Input records below:
(* ===== verification/SpscRing.v ===== *)
(** * The bounded SPSC channel: what its ring holds

    [ring_inv] reads the ring's slots and indices as a queue, in the middle of any access of
    either side: the indices wrap, the private copies lag behind, a value may be written and
    not published, or read and its slot not released.  Every step keeps it, so the channel is
    a FIFO queue. *)

From stdpp Require Import relations.
From S2P Require Import Prelude Ring SpscCore.

Section RingInv.
Context {T : Type}.
Implicit Types (s : SpscShared T) (r : Ring T) (f : SendFrame T) (g : RecvFrame T) (p : Producer T) (c : Consumer T) (l : Local) (x : T) (xs put out : list T) (n d e : Z).

Definition batch (o : SendOp) : bool := match o with O_try_batch | O_batch _ _ => true | _ => false end.

(** Written and not published; read and not released. *)
Definition unpublished p : Z := match p with P_publish _ => 1 | _ => 0 end.
Definition advancing c : Z := match c with C_advance _ _ => 1 | _ => 0 end.

(** Slots the producer found free and will fill; items the consumer found and will take. *)
Definition reserved p : Z :=
  match p with
  | P_push f | P_refresh f => if batch (op f) then Z.of_nat (left f) else 0
  | P_write f | P_publish f => if batch (op f) then Z.of_nat (left f) else 1
  | _ => 0
  end.
Definition promised c : Z := match c with C_read _ | C_advance _ _ => 1 | _ => 0 end.

(** The calls a frame can be in at each point. *)
Definition single f : Prop := batch (op f) = false ∧ length (items f) = 1%nat.
Definition chunk f (more : nat) : Prop := batch (op f) = true ∧ (1 ≤ left f ≤ more + length (items f))%nat.

Definition producer_wf p : Prop :=
  match p with
  | P_look f => single f ∨ batch (op f) = true ∧ (op f = O_try_batch ∨ (∃ b, op f = O_batch true b) → items f ≠ [])
  | P_push f | P_write f => single f ∨ chunk f 0
  | P_refresh f => single f
  | P_publish f => batch (op f) = false ∨ chunk f 1
  | P_free f => batch (op f) = true
  | P_reason f => op f = O_try_batch
  | P_register f => (∃ b, op f = O_batch false b) ∨ single f ∧ (op f = O_send true false ∨ ∃ b, op f = O_poll false b)
  | P_park f => (∃ b, op f = O_batch true b) ∧ items f ≠ [] ∨ single f ∧ op f = O_send true true
  | P_swap f => single f ∧ op f = O_send true true
  | P_pending f => single f ∧ ∃ b, op f = O_poll true b
  | _ => True
  end.

Definition consumer_wf c : Prop :=
  match c with
  | C_pop g | C_refresh g | C_read g | C_advance g _ => match rop g with R_batch => rleft g ≠ 0%nat | _ => got g = [] end
  | C_alive g => got g = [] ∧ match rop g with R_recv _ a _ => a = true | R_batch => rleft g ≠ 0%nat | _ => True end
  | C_deadline g => got g = [] ∧ ∃ reg, rop g = R_recv true true reg
  | C_register g => got g = [] ∧ ((∃ t, rop g = R_recv t true false) ∨ ∃ b, rop g = R_poll false b)
  | C_unregister g a => got g = [] ∧ match rop g, a with R_try, _ | R_batch, _ | R_recv _ _ _, U_last => False | _, _ => True end
  | C_park g | C_swap g => got g = [] ∧ ∃ t, rop g = R_recv t true true
  | C_pending g => got g = [] ∧ ∃ b, rop g = R_poll true b
  | _ => True
  end.

(** Where the next value to take is; how many the ring counts. *)
Definition front c r : Z := if advancing c =? 0 then head r else head r +w 1.
Definition counted p c xs : Z := Z.of_nat (length xs) - unpublished p + advancing c.

Record ring_inv p c s put out xs d e : Prop := {
  ri_rep : ring_rep (buf (ring s)) (mask (ring s)) (front c (ring s)) xs;
  ri_hist : put = out ++ xs;
  ri_cap : 0 < cap (ring s) ≤ mask (ring s) + 1;
  ri_head : is_u64 (head (ring s));
  ri_tail : tail (ring s) = head (ring s) +w counted p c xs;
  ri_n : unpublished p ≤ Z.of_nat (length xs);
  ri_ch : cached_head (ring s) = head (ring s) -w d;
  ri_d : 0 ≤ d ∧ counted p c xs + d + reserved p ≤ cap (ring s);
  ri_ct : cached_tail (ring s) = head (ring s) +w e;
  ri_e : promised c ≤ e ≤ counted p c xs;
  ri_p : producer_wf p;
  ri_c : consumer_wf c;
}.

Definition ring_ok p c s put out : Prop := ∃ xs d e, ring_inv p c s put out xs d e.

Lemma inv_range p c s put out xs d e :
  ring_inv p c s put out xs d e → 0 ≤ counted p c xs ≤ cap (ring s) ∧ cap (ring s) ≤ 2 ^ 63 ∧ 0 ≤ reserved p ∧ 0 ≤ advancing c ≤ 1 ∧ 0 ≤ unpublished p ≤ 1 ∧ 0 ≤ promised c.
Proof.
  intros []. destruct ri_rep0 as [(k&Hk&Em) _ _ _ _]. assert (2 ^ k ≤ 2 ^ 63) by (apply Z.pow_le_mono_r; lia).
  assert (0 ≤ reserved p) by (destruct p as [|f|f|f|f|f|f|f|f|f|f|f|f|f|f|f| | | | | |]; simpl; try destruct (batch (op f)); lia).
  assert (0 ≤ advancing c ≤ 1) by (destruct c; simpl; lia). assert (0 ≤ unpublished p ≤ 1) by (destruct p; simpl; lia). assert (0 ≤ promised c) by (destruct c; simpl; lia). lia.
Qed.

Lemma u64_dist a n m : is_u64 a → 0 ≤ n → 0 ≤ m → n + m < U64 → (a +w n) -w (a -w m) = n + m.
Proof.
  intros Ha Hn Hm Hl. unfold u64_sub, u64_add. rewrite Zminus_mod_idemp_l, Zminus_mod_idemp_r. replace (a + n - (a - m)) with (n + m) by lia. apply Z.mod_small. lia.
Qed.

Lemma ring_dist a n : is_u64 a → 0 ≤ n → n < U64 → (a +w n) -w a = n.
Proof. intros Ha Hn Hl. unfold u64_sub, u64_add. rewrite Zminus_mod_idemp_l. replace (a + n - a) with n by lia. apply Z.mod_small. lia. Qed.

Lemma u64_zero a n : is_u64 a → 0 ≤ n < U64 → (a =? a +w n) = (n =? 0).
Proof.
  intros Ha Hn. unfold is_u64 in Ha. destruct (Z.eqb_spec n 0) as [->|Hne].
  - rewrite u64_add_small by lia. apply Z.eqb_eq. lia.
  - apply Z.eqb_neq. unfold u64_add. destruct (decide (a + n < U64)); [rewrite Z.mod_small by lia; lia|].
    rewrite <- (Z_mod_plus_full _ (-1)), Z.mod_small by lia. lia.
Qed.

Lemma u64_shift a n m : (a +w n) +w m = a +w (n + m).
Proof. unfold u64_add. rewrite Zplus_mod_idemp_l. f_equal. lia. Qed.

Lemma u64_back a n : (a +w 1) -w (n + 1) = a -w n.
Proof. unfold u64_sub, u64_add. rewrite Zminus_mod_idemp_l. f_equal. lia. Qed.

Lemma u64_sub0 a : is_u64 a → a -w 0 = a.
Proof. unfold is_u64. intros H. rewrite u64_sub_small; lia. Qed.

Section Facts.
Context p c s put out xs d e.
Context (Hi : ring_inv p c s put out xs d e).

Lemma cached_full_iff : cached_full (ring s) = (cap (ring s) <=? counted p c xs + d).
Proof using Hi.
  pose proof (inv_range _ _ _ _ _ _ _ _ Hi). destruct Hi. unfold cached_full. rewrite ri_tail0, ri_ch0, u64_dist; [done|done|lia|lia|unfold U64; lia].
Qed.

Lemma cached_empty_iff : cached_empty (ring s) = (e =? 0).
Proof using Hi.
  pose proof (inv_range _ _ _ _ _ _ _ _ Hi). destruct Hi. unfold cached_empty. rewrite ri_ct0, u64_zero; [done|done|unfold U64; lia].
Qed.

Lemma tail_front : tail (ring s) = front c (ring s) +w (Z.of_nat (length xs) - unpublished p).
Proof using Hi.
  destruct Hi. rewrite ri_tail0. unfold counted, front. destruct c; simpl; rewrite ?u64_shift; f_equal; lia.
Qed.

(** The copy of the other's index is refreshed. *)
Lemma refreshed_head : counted p c xs + reserved p ≤ cap (ring s) → ring_inv p c (with_ring (set_cached_head (ring s)) s) put out xs 0 e.
Proof using Hi.
  intros Hr. destruct Hi. split; simpl; try done; [by rewrite u64_sub0|lia].
Qed.

Lemma refreshed_tail : promised c = 0 → ring_inv p c (with_ring (set_cached_tail (ring s)) s) put out xs d (counted p c xs).
Proof using Hi.
  intros Hp. pose proof (inv_range _ _ _ _ _ _ _ _ Hi). destruct Hi. split; simpl; try done. lia.
Qed.
End Facts.

(** A side moves between points that look the same to the ring. *)
Lemma producer_moves p p' c s s' put out xs d e :
  ring_inv p c s put out xs d e → ring s' = ring s → unpublished p' = unpublished p → reserved p' ≤ reserved p ∨ counted p c xs + d + reserved p' ≤ cap (ring s) → producer_wf p' →
  ring_inv p' c s' put out xs d e.
Proof.
  intros [] Er Eu Hr Hw. assert (Ec : counted p' c xs = counted p c xs) by (unfold counted; by rewrite Eu).
  split; rewrite ?Er, ?Ec; try done; [by rewrite Eu|]. destruct Hr; lia.
Qed.

Lemma consumer_moves p c c' s s' put out xs d e :
  ring_inv p c s put out xs d e → ring s' = ring s → advancing c' = advancing c → promised c' ≤ promised c ∨ promised c' ≤ e → consumer_wf c' →
  ring_inv p c' s' put out xs d e.
Proof.
  intros [] Er Ea Hr Hw. assert (Ec : counted p c' xs = counted p c xs) by (unfold counted; by rewrite Ea). assert (Ef : front c' (ring s) = front c (ring s)) by (unfold front; by rewrite Ea).
  split; rewrite ?Er, ?Ec, ?Ef; try done. destruct Hr; lia.
Qed.
End RingInv.

(** ** Steps *)

Section Steps.
Context {T : Type}.
Implicit Types (s : SpscShared T) (r : Ring T) (f : SendFrame T) (g : RecvFrame T) (p : Producer T) (c : Consumer T) (l me peer : Local) (x : T) (xs put out : list T) (n d e : Z).

Lemma set_waiter_ring role w n s : ring (set_waiter role w n s) = ring s.
Proof. by destruct role. Qed.

Lemma wake_one_ring role peer s b peer' s' : wake_one role peer s = Some (b, peer', s') → ring s' = ring s.
Proof.
  unfold wake_one. destruct (match role with Send => _ | Recv => _ end) as [[w []]|]; [destruct (notified peer); [|done]|..]; intros [= <- <- <-]; rewrite ?set_waiter_ring; done.
Qed.

Ltac spsc_wf := simpl in *; unfold single, chunk in *; simpl in *; naive_solver (done || lia).

(** Away from the ring. *)
Definition calm p : Prop := producer_wf p ∧ reserved p = 0 ∧ unpublished p = 0.

Lemma after_batch_wf f : batch (op f) = true → calm (after_batch f).
Proof.
  intros Hb. unfold after_batch. destruct (items f) eqn:Ei; [by simpl; destruct (registered (op f))|]. simpl in *.
  destruct (op f) as [| | | |[] b] eqn:Eo; simpl in *; try done; (split; [|done]); [right; done|left; by exists b].
Qed.

Lemma after_notify_wf f : calm (after_notify f).
Proof. unfold after_notify. destruct (op f) eqn:Eo; try done; apply after_batch_wf; by rewrite Eo. Qed.

Lemma abandon_wf f : calm (abandon f).
Proof. unfold abandon. by destruct (registered (op f)). Qed.

Lemma batch_next_wf f :
  batch (op f) = true → (left f ≤ length (items f))%nat → producer_wf (batch_next f) ∧ reserved (batch_next f) = Z.of_nat (left f) ∧ unpublished (batch_next f) = 0.
Proof.
  intros Hb Hl. unfold batch_next. destruct (left f) eqn:El.
  - destruct (wrote f); [done|]. by apply after_batch_wf.
  - simpl. rewrite Hb, El. split; [|done]. right. unfold chunk. rewrite El. split; [done|lia].
Qed.

Lemma push_step_ring p c me peer s put out xs d e p' me' peer' s' ys :
  ring_inv p c s put out xs d e → push_step p me peer s = Some (p', me', peer', s', ys) → ring_ok p' c s' (put ++ ys) out.
Proof.
  intros Hi Hst. pose proof (inv_range _ _ _ _ _ _ _ _ Hi) as Hr. pose proof (ri_d _ _ _ _ _ _ _ _ Hi) as Hd. pose proof (ri_p _ _ _ _ _ _ _ _ Hi) as Hw.
  destruct p as [| |f|f|f|f|f| | | | | | | | | | | | | | |]; try done; cbn [push_step] in Hst; simpl in Hw.
  - injection Hst as <- <- <- <- <-. rewrite app_nil_r. exists xs, d, e. rewrite (cached_full_iff _ _ _ _ _ _ _ _ Hi). cbn [reserved] in Hd.
    destruct (Z.leb_spec (cap (ring s)) (counted (P_push f) c xs + d)).
    + apply (producer_moves _ _ _ _ _ _ _ _ _ _ Hi); try done; [by left|]. destruct Hw as [|[Hb Hl]]; [done|]. rewrite Hb in Hd. lia.
    + apply (producer_moves _ _ _ _ _ _ _ _ _ _ Hi); try done. cbn [reserved]. destruct (batch (op f)); [by left|]. right. lia.
  - cbn [reserved] in Hd. destruct Hw as [Hb Hl]. rewrite Hb in Hd.
    pose proof (refreshed_head _ _ _ _ _ _ _ _ Hi ltac:(cbn [reserved]; rewrite Hb; lia)) as Hi1.
    pose proof (cached_full_iff _ _ _ _ _ _ _ _ Hi1) as Ef. simpl in Ef. apply bind_Some in Hst as (p1&Hp&[= <- <- <- <- <-]).
    rewrite app_nil_r. exists xs, 0, e. simpl in Hp. rewrite Ef in Hp.
    destruct (Z.leb_spec (cap (ring s)) (counted (P_refresh f) c xs + 0)).
    + apply (producer_moves _ _ _ _ _ _ _ _ _ _ Hi1); [done|..]; unfold push_full in Hp;
        destruct (op f) as [|[] [] |[] b| |] eqn:Eo; try done; injection Hp as <-; try done; try (by left); simpl; rewrite ?Eo; try (by left); unfold single; simpl; rewrite ?Eo; eauto 8.
    + injection Hp as <-. apply (producer_moves _ _ _ _ _ _ _ _ _ _ Hi1); try done; [|by left]. cbn [reserved]. rewrite Hb. right. simpl. lia.
  - apply bind_Some in Hst as (x&Hx&Hst). apply bind_Some in Hst as (b&Hb&[= <- <- <- <- <-]). cbn [reserved] in Hd. destruct (items f) as [|y ys] eqn:Ey; [done|]. injection Hx as ->.
    assert (Hr1 : 1 ≤ (if batch (op f) then Z.of_nat (left f) else 1)) by (destruct Hw as [[-> ?]|[-> ?]]; lia).
    unfold counted in Hd. simpl in Hd. pose proof (ri_cap _ _ _ _ _ _ _ _ Hi) as Hc.
    destruct (ring_rep_write _ _ _ _ x (ri_rep _ _ _ _ _ _ _ _ Hi)) as (b'&Eb'&Hr'); [lia|].
    rewrite (tail_front _ _ _ _ _ _ _ _ Hi) in Hb. simpl in Hb. rewrite Z.sub_0_r, Eb' in Hb. injection Hb as <-.
    exists (xs ++ [x]), d, e. assert (Ec : ∀ f', counted (P_publish f') c (xs ++ [x]) = counted (P_write f) c xs) by (intros f'; unfold counted; rewrite length_app; simpl; lia).
    destruct Hi. split; rewrite ?Ec; simpl; try done; [by rewrite ri_hist0, app_assoc|rewrite length_app; simpl; lia|].
    destruct Hw as [[Hb Hl]|[Hb Hl]]; [by left|right]. unfold chunk in *. simpl. rewrite Ey in Hl. simpl in Hl. split; [done|lia].
  - injection Hst as <- <- <- <- <-. rewrite app_nil_r. cbn [reserved] in Hd. exists xs, d, e.
    assert (Hp : producer_wf (push_ok f) ∧ unpublished (push_ok f) = 0 ∧ reserved (push_ok f) + 1 ≤ reserved (P_publish f)).
    { unfold push_ok. destruct Hw as [Hb|[Hb Hl]].
      - simpl. rewrite Hb. destruct (op f) as [|? []|? []| |]; try done; simpl; lia.
      - simpl. rewrite Hb. destruct (op f) eqn:Eo; try done;
          (destruct (batch_next_wf (mk_sf (op f) (items f) (pred (left f)) true (S (sent f)))) as (H1&H2&H3); [by rewrite Eo|simpl; lia|]);
          rewrite Eo in *; simpl in *; split; [done|split; [done|lia]|done|split; [done|lia]]. }
    destruct Hp as (H1&H2&H3). cbn [reserved] in H3.
    assert (Ec : counted (push_ok f) c xs = counted (P_publish f) c xs + 1) by (unfold counted; rewrite H2; simpl; lia).
    destruct Hi. split; rewrite ?Ec, ?H2; simpl; try done; try lia. by rewrite ri_tail0, u64_shift.
  - unfold producer_free_space in Hst. injection Hst as <- <- <- <- <-. rewrite app_nil_r.
    pose proof (refreshed_head _ _ _ _ _ _ _ _ Hi ltac:(simpl; lia)) as Hi1. exists xs, 0, e.
    set (n := Z.to_nat _). assert (Hn : Z.of_nat n = Z.min (Z.of_nat (length (items f))) (cap (ring s) - counted (P_free f) c xs)).
    { unfold n. destruct Hi1. simpl in *. rewrite ri_tail0, ring_dist; [|done|lia|unfold U64; lia]. rewrite u64_sub_small; [lia|lia|unfold U64; lia]. }
    destruct (batch_next_wf (mk_sf (op f) (items f) n false (sent f)) Hw ltac:(simpl; lia)) as (H1&H2&H3). simpl in H2.
    apply (producer_moves _ _ _ _ _ _ _ _ _ _ Hi1); try done. rewrite H2. right. simpl. lia.
Qed.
End of Input records.
Start with the first line of the data and print every line exactly. The line containing "either side: the" is the last one to include.

Written solution -
(* ===== verification/SpscRing.v ===== *)
(** * The bounded SPSC channel: what its ring holds

    [ring_inv] reads the ring's slots and indices as a queue, in the middle of any access of
    either side: the indices wrap, the private copies lag behind, a value may be written and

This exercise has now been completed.